Following approval by the Aga Khan University Research Ethics Committee, participants were enrolled into the study by consecutive selection. Potential participants of Black African descent scheduled for UFE were approached after MR imaging of the pelvis. Exclusions were made on the basis of clinical assessment, relevant clinical investigations and MRI of the uterus and criteria included difficulty in completing English language questionnaires, pathology other than fibroids on MRI, previous UFE, pregnancy, active infection and suspicion of cancer. Patients with a desire to maintain child bearing potential were only recruited after appropriate counseling owing to the uncertain effects of the procedure on ovarian function [10]. Written informed consent was obtained and a validated English language questionnaire instrument, the UFS-QOL [11] was then completed by participants after a brief clinical history. The uterine fibroid symptom and quality of life questionnaire (UFS-QOL) is a disease-specific questionnaire. It assesses symptom severity and HRQOL in patients with uterine fibroids and consists of an 8-item symptom severity scale and 29 HRQOL items covering six domains: Concern, Activities, Energy/Mood, Control, Self-consciousness, and Sexual Function. All items are scored on a 5-point Likert scale, ranging from “not at all” to “a very great deal” for symptom severity items and “none of the time” to “all of the time” for the HRQOL items. Symptom severity and HRQOL subscale scores are summed and transformed into a percentage scale. The symptom severity scale and HRQOL subscale scores are inversely related, with higher symptom severity scores indicating greater symptoms and higher HRQOL subscale scores indicating better HRQOL.

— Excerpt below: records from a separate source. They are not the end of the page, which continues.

(* ===== verification/ModeBuild.v ===== *)
(** * Mode and kick lines ([src/modebuild.c])

    A burst of mode changes is collected into two buffers, the modes and their
    parameters, and sent in as many lines as the limits on a line ask for.  The
    buffers are strings of at most [BUFSIZE - 1] characters: [strcat] past the end
    of one is a fault. *)

From S2P Require Import Prelude CString Rblib Tools Fault World.

Section modebuild.
Context `{Sys}.

Definition upd_mb (f : modebuild → modebuild) : M world unit := modify (fun w => w <| mb ::= f |>).

Definition modebuild_init : M world unit :=
  upd_mb (fun b => b <| cur_len := mlen b |> <| plen := 0 |> <| parabuf := ""%string |>
                     <| modedir := DIR_NONE |> <| modecount := 0 |>).

(** The text of [snprintf(modebuf, ...)]. *)
Definition modebuild_header (w : world) (src : client) (ch : channel) : string :=
  if has_sid w
  then ":" ++ cl_uid src ++ " TMODE " ++ lu (ch_tsinfo ch) ++ " " ++ ch_name ch ++ " "
  else ":" ++ cl_name src ++ " MODE " ++ ch_name ch ++ " ".

Definition modebuild_start (source_p chptr : ptr) : M world unit :=
  w ← get;
  src ← rd clients source_p;
  ch ← rd channels chptr;
  let text := modebuild_header w src ch in
  _ ← upd_mb (fun b => b <| modebuf := str_take (BUFSIZE - 1) text |>
                         <| mlen := Z.of_nat (strlen text) |>);
  modebuild_init.

(** [strcat] onto a buffer of [BUFSIZE] bytes. *)
Definition strcat (buf s : string) : M world string :=
  if (strlen buf + strlen s <? BUFSIZE)%nat then mret (buf ++ s)%string else faulty OutOfBounds.

Definition modebuild_flush : M world unit :=
  w ← get;
  sendto_server (modebuf (mb w) ++ " " ++ parabuf (mb w)).

(** The first half of [modebuild_add()]: a line that would become too long, or has
    enough parameters, is sent, and the next one begun. *)
Definition modebuild_room (len : Z) : M world unit :=
  b ← gets mb;
  when ((Z.of_nat BUFSIZE - 3 <? cur_len b + plen b + len + 4) || (MAX_MODES <=? modecount b))
    (_ ← modebuild_flush;
     _ ← (if mlen b <? Z.of_nat BUFSIZE
          then upd_mb (fun b => b <| modebuf ::= str_take (Z.to_nat (mlen b)) |>)
          else faulty OutOfBounds);
     modebuild_init).

(** The second half: the sign, the mode and the parameter. *)
Definition modebuild_put (dir : Z) (mode : string) (arg : option string) (len : Z) : M world unit :=
  b ← gets mb;
  _ ← when (negb (modedir b =? dir))
    (m ← strcat (modebuf b) (if dir =? DIR_ADD then "+" else "-");
     upd_mb (fun b => b <| modebuf := m |> <| cur_len ::= Z.add 1 |>));
  b ← gets mb;
  m ← strcat (modebuf b) mode;
  _ ← upd_mb (fun b => b <| modebuf := m |>);
  _ ← match arg with
      | None => mret tt
      | Some a =>
        p ← strcat (parabuf b) a;
        p ← strcat p " ";
        upd_mb (fun b => b <| parabuf := p |> <| modecount ::= Z.add 1 |>
                           <| plen ::= Z.add (len + 1) |>)
      end;
  upd_mb (fun b => b <| cur_len ::= Z.add 1 |>).

Definition modebuild_add (dir : Z) (mode : string) (arg : option string) : M world unit :=
  let len := match arg with Some a => Z.of_nat (strlen a) | None => 0 end in
  _ ← modebuild_room len;
  modebuild_put dir mode arg len.

Definition modebuild_finish : M world unit :=
  b ← gets mb;
  when (negb (cur_len b =? mlen b)) modebuild_flush.

(** ** Kicks *)
Definition kickbuild_start : M world unit :=
  modify (fun w => w <| kickbuild_list := [] |> <| kickbuildr_list := [] |>).

Definition kickbuild_add (nick reason : string) : M world unit :=
  modify (fun w => w <| kickbuild_list ::= rb_dlinkAddTail nick |>
                     <| kickbuildr_list ::= rb_dlinkAddTail reason |>).

Fixpoint kickbuild_loop (nicks : list string) (service_p chptr : ptr) : M world unit :=
  match nicks with
  | [] => mret tt
  | nick :: nicks =>
    w ← get;
    reason ← need NullDeref (head (kickbuildr_list w));
    src ← rd clients service_p;
    ch ← rd channels chptr;
    _ ← sendto_server (":" ++ SVC_UID w src ++ " KICK " ++ ch_name ch ++ " " ++ nick ++ " :" ++ reason);
    _ ← modify (fun w => w <| kickbuildr_list ::= List.tl |> <| kickbuild_list ::= List.tl |>);
    kickbuild_loop nicks service_p chptr
  end.

Definition kickbuild_finish (service_p chptr : ptr) : M world unit :=
  nicks ← gets kickbuild_list; kickbuild_loop nicks service_p chptr.
End modebuild.

(** ** What is sent *)

Record change := Change { c_dir : bool; c_letter : ascii; c_arg : option string }.

Definition sign (dir : bool) : ascii := if dir then "+" else "-".
Definition mode_text (cs : list change) : string :=
  foldr (fun c s => String (sign (c_dir c)) (String (c_letter c) s)) ""%string cs.
Definition arg_text (cs : list change) : string :=
  foldr (fun c s => match c_arg c with Some a => a ++ " " ++ s | None => s end)%string ""%string cs.
Definition mode_line (header : string) (cs : list change) : string :=
  (header ++ mode_text cs) ++ " " ++ arg_text cs.

Definition arg_len (c : change) : nat := match c_arg c with Some a => strlen a | None => 0 end.
Definition args_of (cs : list change) : nat := length (omap c_arg cs).

(** A header and a parameter fit a line with something to spare. *)
Definition fits (header : string) (c : change) : Prop := (strlen header + arg_len c ≤ 505)%nat.

Lemma mode_text_app cs ds : mode_text (cs ++ ds) = (mode_text cs ++ mode_text ds)%string.
Proof. induction cs as [|c cs IH]; simpl; [done|]. by rewrite IH, !str_app_cons. Qed.

Lemma arg_text_app cs ds : arg_text (cs ++ ds) = (arg_text cs ++ arg_text ds)%string.
Proof.
  induction cs as [|c cs IH]; simpl; [done|]. rewrite IH.
  destruct (c_arg c); [by autorewrite with str|done].
Qed.

Lemma strlen_mode_text cs : strlen (mode_text cs) = (2 * length cs)%nat.
Proof. induction cs as [|c cs IH]; simpl; lia. Qed.

Lemma put_text header cs c :
  (header ++ mode_text (cs ++ [c]) =
   ((header ++ mode_text cs) ++ (if c_dir c then "+" else "-")) ++ String (c_letter c) "")%string.
Proof. rewrite mode_text_app. autorewrite with str. by destruct c as [[]]. Qed.

Lemma strlen_arg_text1 c :
  strlen (arg_text [c]) = match c_arg c with Some a => (strlen a + 1)%nat | None => 0%nat end.
Proof. unfold arg_text. simpl. destruct (c_arg c); [|done]. by rewrite !strlen_app. Qed.

Section lines.
Context `{Sys} (header : string).

Definition run_changes (cs : list change) : M world unit :=
  foldr (fun c k => _ ← modebuild_add (dir_code (c_dir c)) (String (c_letter c) "") (c_arg c); k)
    (mret tt) cs.

(** The buffers when the changes [cs] are waiting to be sent. *)
Definition buffers (cs : list change) : modebuild :=
  Modebuild (header ++ mode_text cs) (arg_text cs) DIR_NONE (Z.of_nat (args_of cs))
    (Z.of_nat (strlen header)) (Z.of_nat (strlen (arg_text cs)))
    (Z.of_nat (strlen header + strlen (mode_text cs))).
Lemma simple_loop_post parv allow w p : ∀ start dir mode,
  (start ≤ length parv)%nat → (strlen (cm_key mode) ≤ KEYLEN)%nat →
  ∃ r, simple_loop parv allow p start dir mode w = Ok r w ∧ parse_post parv start r.
Proof.
  assert (∀ m : chmode, (strlen (cm_key m) ≤ KEYLEN)%nat → parse_post parv 0 (0%nat, m)) as Hbad
    by (intros; split; [by left|done]).
  assert (∀ start m, parse_post parv 0 (0%nat, m) → parse_post parv start (0%nat, m)) as Hbad'
    by (intros ? ? [_ ?]; split; [by left|done]).
  assert (∀ start start' r, (start ≤ start')%nat → parse_post parv start' r → parse_post parv start r) as Hmono
    by (intros ? ? ? ? [[?|?] ?]; split; [by left|done|right; lia|done]).
  induction p as [|c p IH]; intros start dir mode Hs Hk; cbn [simple_loop].
  { exists (start, mode). split; [done|]. split; [right; simpl; lia|done]. }
  destruct (Ascii.eqb c NUL); [exists (start, mode); split; [done|split; [right; simpl; lia|done]]|].
  destruct (Ascii.eqb c "+"); [by apply IH|]. destruct (Ascii.eqb c "-"); [by apply IH|].
  destruct (simple_bit c); [by apply IH|].
  destruct (Ascii.eqb c "S").
  { destruct allow; [by apply IH|]. exists (0%nat, mode). split; [done|]. by apply Hbad', Hbad. }
  destruct (argv_case parv start w Hs) as (a & Ea & Ha).
  destruct (Ascii.eqb c "k").
  { rewrite (bind_ok _ _ _ _ _ Ea). destruct (is_empty a).
    { exists (0%nat, mode). split; [done|]. by apply Hbad', Hbad. }
    destruct (Ha eq_refl) as (s & -> & Hs'). destruct dir.
    - erewrite bind_ok by done. destruct (valid_key s) as [k|].
      + destruct (IH (S start) true (toggle true MODE_KEY mode <| cm_key := rb_strlcpy (KEYLEN + 1) k |>))
          as (r & E & Hr); [done|apply fixed_key_length|]. exists r. split; [done|].
        eapply Hmono; [|done]. lia.
      + exists (0%nat, mode). split; [done|]. by apply Hbad', Hbad.
    - destruct (IH (S start) false (toggle false MODE_KEY mode <| cm_key := ""%string |>))
        as (r & E & Hr); [done|simpl; lia|]. exists r. split; [done|]. eapply Hmono; [|done]. lia. }
  destruct (Ascii.eqb c "l").
  { destruct dir; [|by apply IH]. rewrite (bind_ok _ _ _ _ _ Ea). destruct (is_empty a).
    { exists (0%nat, mode). split; [done|]. by apply Hbad', Hbad. }
    destruct (Ha eq_refl) as (s & -> & Hs'). erewrite bind_ok by done.
    destruct (IH (S start) true (toggle true MODE_LIMIT mode <| cm_limit := atoi s |>))
      as (r & E & Hr); [done..|]. exists r. split; [done|]. eapply Hmono; [|done]. lia. }
  exists (0%nat, mode). split; [done|]. by apply Hbad', Hbad.
Qed.

Lemma parse_simple_mode_post mode parv start allow w :
  (start ≤ length parv)%nat → (strlen (cm_key mode) ≤ KEYLEN)%nat →
  ∃ r, parse_simple_mode mode parv start allow w = Ok r w ∧ parse_post parv (S start) r.
Proof.
  intros Hs Hk. unfold parse_simple_mode. rewrite (bind_ok _ _ _ _ _ (argv_ok parv start w Hs)).
  destruct (Nat.leb_spec (length parv) start).
  { exists (0%nat, mode). split; [done|]. split; [by left|done]. }
  destruct (lookup_lt_is_Some_2 parv start) as [p E]; [lia|]. rewrite E.
  erewrite bind_ok by done. by apply simple_loop_post.
Qed.

(** C29.  [parse_simple_mode()] is safe on whatever a remote server sends: started
    inside the argument array, or at its end, it reads nothing behind the NULL that
    ends the array, returns without changing any other state, and the index that it
    returns is 0 or lies behind the mode letters and inside the array; the key it
    leaves fits its field. *)
Theorem parse_simple_mode_safe (mode : chmode) (parv : list string) (start : nat) (allow : bool) (w : world)
  (Hstart : (start ≤ length parv)%nat) (Hkey : (strlen (cm_key mode) ≤ KEYLEN)%nat) :
  ∃ args mode',
    parse_simple_mode mode parv start allow w = Ok (args, mode') w ∧
    (args = 0%nat ∨ (start < args ≤ length parv)%nat) ∧ (strlen (cm_key mode') ≤ KEYLEN)%nat.
Proof.
  destruct (parse_simple_mode_post mode parv start allow w Hstart Hkey) as ([args mode'] & E & Hr & Hk).
  exists args, mode'. split; [done|]. simpl in *. split; [|done]. destruct Hr; [by left|right; lia].
Qed.
End parser.

Lemma parse_simple_mode_safe_witness :
  (2 ≤ length ["1"; "#a"; "+ntl"; "5"; "@x"])%nat ∧
  ∃ args mode',
    @parse_simple_mode quiet_sys zero_chmode ["1"; "#a"; "+ntl"; "5"; "@x"]%string 2 true quiet_world
      = Ok (args, mode') quiet_world ∧
    (args = 0%nat ∨ (2 < args ≤ 5)%nat) ∧ (strlen (cm_key mode') ≤ KEYLEN)%nat.
Proof.
  split; [simpl; lia|].
  apply (@parse_simple_mode_safe quiet_sys rb_reference_spec zero_chmode
    ["1"; "#a"; "+ntl"; "5"; "@x"]%string 2 true quiet_world); simpl; lia.
Defined.

(** ** Printing and parsing a channel's modes *)

(** The flags of the table, which are the modes without parameter. *)
Definition TABLE_MODES : Z := foldr (fun e m => Z.lor (ct_mode e) m) 0 chmode_table.

(** A mode that can be written down: known flags, a limit that is an [int], and a key,
    if any, that [valid_key()] lets pass.  The flags [MODE_LIMIT] and [MODE_KEY] need
    not agree with the limit and the key: the program lets them differ, after [+l 0]
    and after an SJOIN without a key at the channel's timestamp. *)
Record chmode_ok (m : chmode) : Prop := ChmodeOk {
  mode_known : 0 ≤ cm_mode m < 1024;
  mode_limit_range : - 2 ^ 31 ≤ cm_limit m < 2 ^ 31;
  mode_key_chars : Forall (fun c => key_char c = true) (chars (cm_key m));
  mode_key_length : (strlen (cm_key m) ≤ KEYLEN)%nat
}.

(** The flags [x] with those of the limit and the key as [l] and [k] say. *)
Definition with_flags (l k : bool) (x : Z) : Z :=
  let x := clear_flag (clear_flag x MODE_LIMIT) MODE_KEY in
  let x := if l then set_flag x MODE_LIMIT else x in
  if k then set_flag x MODE_KEY else x.

(** What a reader of the text takes the mode for. *)
Definition shown (m : chmode) : chmode :=
  m <| cm_mode ::= with_flags (negb (cm_limit m =? 0)) (key_set m) |>.

(** The flags say whether there is a limit and a key. *)
Definition flags_agree (m : chmode) : Prop :=
  has_flag (cm_mode m) MODE_LIMIT = negb (cm_limit m =? 0) ∧ has_flag (cm_mode m) MODE_KEY = key_set m.

Definition limit_args (m : chmode) : list string :=
  if cm_limit m =? 0 then [] else [print_z (cm_limit m)].
Definition key_args (m : chmode) : list string := if key_set m then [cm_key m] else [].

(** The first word of a mode: the letters. *)
Definition letters (m : chmode) : string :=
  "+" ++ simple_letters m ++ (if cm_limit m =? 0 then "" else "l") ++ (if key_set m then "k" else "").

Lemma key_char_no_space c : key_char c = true → c ≠ " "%char.
Proof. intros Hc ->. done. Qed.

Lemma no_space_letters m : " "%char ∉ chars (letters m).
Proof.
  unfold letters. rewrite !chars_app, !not_elem_of_app. split_and!; try (case_match; set_solver).
  - simpl. set_solver.
  - unfold simple_letters. rewrite chars_of_chars, list_elem_of_fmap.
    intros (e & He & Hin). apply list_elem_of_filter in Hin as [_ Hin].
    unfold chmode_table in Hin. repeat (apply elem_of_cons in Hin as [->|Hin]; [done|]).
    by apply not_elem_of_nil in Hin.
Qed.

Lemma chmode_to_string_words m :
  chmode_ok m →
  split_on " " (chmode_to_string m) = letters m :: limit_args m ++ key_args m.
Proof.
  intros Hm. pose proof (no_space_letters m) as Hl.
  assert (" "%char ∉ chars (cm_key m)) as Hk.
  { intros Hin. pose proof (mode_key_chars m Hm) as Hc. rewrite Forall_forall in Hc.
    by apply Hc in Hin. }
  assert (" "%char ∉ chars (print_z (cm_limit m))) as Hp
    by (by apply print_z_plain).
  unfold chmode_to_string, letters, limit_args, key_args in *.
  destruct (cm_limit m =? 0); simpl negb; cbn [andb];
    destruct (key_set m); rewrite ?str_app_nil_l, ?str_app_nil_r in *.
  - change ("k " ++ cm_key m)%string with ("k" ++ String " " (cm_key m))%string.
    rewrite <- !(str_app_assoc _ _ (String " " _)). rewrite split_on_app, split_on_none by done. done.
  - by rewrite split_on_none.
  - change ("lk " ++ print_z (cm_limit m) ++ " " ++ cm_key m)%string
      with ("lk" ++ String " " (print_z (cm_limit m) ++ String " " (cm_key m)))%string.
    rewrite <- !(str_app_assoc _ _ (String " " (_ ++ String " " _))).
    by rewrite split_on_app, split_on_app, split_on_none by done.
  - change ("l " ++ print_z (cm_limit m))%string with ("l" ++ String " " (print_z (cm_limit m)))%string.
    rewrite <- !(str_app_assoc _ _ (String " " _)). by rewrite split_on_app, split_on_none by done.
Qed.

Definition table_flags (x : Z) (es : list chmode_entry) : Z :=
  foldl (fun x e => set_flag x (ct_mode e)) x es.

(** The flags rebuilt from the letters, with the limit's and the key's. *)
Definition rebuilt (l k : bool) (x : Z) : Z :=
  let t := table_flags 0 (filter (fun e => has_flag x (ct_mode e) = true) chmode_table) in
  let t := if l then set_flag t MODE_LIMIT else t in
  if k then set_flag t MODE_KEY else t.

(** A fact about all words of known flags. *)
Lemma known_flags (P : Z → bool) x : forallb P (seqZ 0 1024) = true → 0 ≤ x < 1024 → P x = true.
Proof. intros Hall Hx. apply (proj1 (forallb_forall _ _) Hall x). apply list_elem_of_In, elem_of_seqZ. lia. Qed.

Lemma rebuilt_same l k x : 0 ≤ x < 1024 → rebuilt l k x = with_flags l k x.
Proof.
  intros Hx. set (same x := rebuilt l k x =? with_flags l k x). apply Z.eqb_eq. change (same x = true).
  apply known_flags; [|done]. subst same. destruct l, k; vm_compute; reflexivity.
Qed.

Lemma with_flags_same l k x :
  0 ≤ x < 1024 → with_flags l k x = x ↔ has_flag x MODE_LIMIT = l ∧ has_flag x MODE_KEY = k.
Proof.
  intros Hx. set (same x := Bool.eqb (with_flags l k x =? x) (Bool.eqb (has_flag x MODE_LIMIT) l && Bool.eqb (has_flag x MODE_KEY) k)).
  assert (same x = true) as E.
  { apply known_flags; [|done]. subst same. destruct l, k; vm_compute; reflexivity. }
  subst same. cbv beta in E. apply eqb_prop in E. by rewrite <- Z.eqb_eq, E, andb_true_iff, !eqb_true_iff.
Qed.

Section roundtrip.
Context `{Sys} `{!RbSpec}.

Lemma simple_loop_letters parv es rest start m w :
  es ⊆ chmode_table →
  simple_loop parv true (of_chars (ct_modestr <$> es) ++ rest) start true m w =
  simple_loop parv true rest start true (m <| cm_mode := table_flags (cm_mode m) es |>) w.
Proof.
  revert m. induction es as [|e es IH]; intros m Hes; [by destruct m|].
  assert (e ∈ chmode_table) as He by set_solver. specialize (IH (toggle true (ct_mode e) m)).
  unfold chmode_table in He.
  repeat (apply elem_of_cons in He as [->|He]; [apply IH; set_solver|]). by apply not_elem_of_nil in He.
Qed.

(** The branch of the parser for a letter that is known. *)
Ltac mode_letter := cbn [simple_loop simple_bit]; cbn [Ascii.eqb Bool.eqb]; unfold NUL; cbv beta iota.

Lemma argv_middle pre a q w : argv (pre ++ a :: q) (length pre) w = Ok (Some a) w.
Proof.
  rewrite argv_ok by (rewrite length_app; simpl; lia). by rewrite list_lookup_middle.
Qed.

Lemma simple_loop_limit pre q p m0 l w :
  - 2 ^ 31 ≤ l < 2 ^ 31 →
  simple_loop (pre ++ print_z l :: q) true (String "l" p) (length pre) true m0 w =
  simple_loop (pre ++ print_z l :: q) true p (S (length pre)) true
    (toggle true MODE_LIMIT m0 <| cm_limit := l |>) w.
Proof.
  intros Hl. mode_letter.
  rewrite (bind_ok _ _ _ _ _ (argv_middle _ _ _ _)).
  assert (is_empty (Some (print_z l)) = false) as ->.
  { unfold is_empty. destruct (Ascii.eqb_spec (deref (print_z l)) NUL) as [E|E]; [|done]. by destruct (print_z_head l). }
  erewrite bind_ok by done. unfold atoi. rewrite atol_print by lia. by rewrite int32_small by lia.
Qed.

All questionnaires bore a unique participant identification number and names of study participants did not appear on them for purposes of confidentiality. The same questionnaire (UFS-QOL) was administered again after 1 year through email and telephone interviews. Participants were sent reminders after 11 months of the procedure via text messages, telephone calls and email. Follow up for clinical assessment after UFE was undertaken by each patient’s responsible clinician separate from contacts for study data collection.
The uterine volume, volume of the dominant fibroid and number of fibroids prior to UFE were ascertained independently by two radiologists using the pre-UFE pelvic MRI examination. Volumes were determined by measuring the maximum extent of the uterus and dominant leiomyoma in three planes and multiplying the product by 0.5233 (ellipsoid volume formula) [12]. An experienced interventional radiologist (NH) carried out embolisation under conscious sedation using spongostan gelfoam (ETHICON) in the hospital’s cardiac catheterization suite via a transfemoral approach. Pain relief was undertaken using a UFE pain relief protocol previously described [13] and participants were discharged from hospital within 24 h of the procedure and provided with oral pain medication. Participants did not undergo routine follow up MR imaging as previous work in our unit indicated that the extent of shrinkage did not correlate directly with symptomatic improvement [12]. We based our sample size calculation on the outcomes from the FIBROID Registry [14] in which the mean change in symptom severity score was −38.94 (SD ± 24.79), SE 0.52. Given a power of 90% with a 5% significance level, and a null hypothesis value of 70% of the mean change in symptom severity, the sample size was 57 having factored an estimated loss to follow-up of 20%. Data were analysed using STATA version 12 Special Edition and summary statistics tabulated. Statistical significance of differences was tested using t tests, Wilcoxon rank sum tests and Fisher’s exact tests as appropriate taking 5% probability as significant. Age, parity, uterine volume, volume of the dominant fibroid and number of fibroids prior to UFE were categorized into groups for analysis using clinically relevant limits. Potential associations between age, parity, uterine volume, fibroid number prior to UFE and the outcome variables of symptom score change and HRQOL score change were examined using Pearson’s correlation coefficient. Scatter plots with superimposed regression lines were used to illustrate the underlying relationships. Study participants whose data were missing were excluded from the final analysis. However, baseline characteristics for those lost to follow-up were compared to those who completed the study.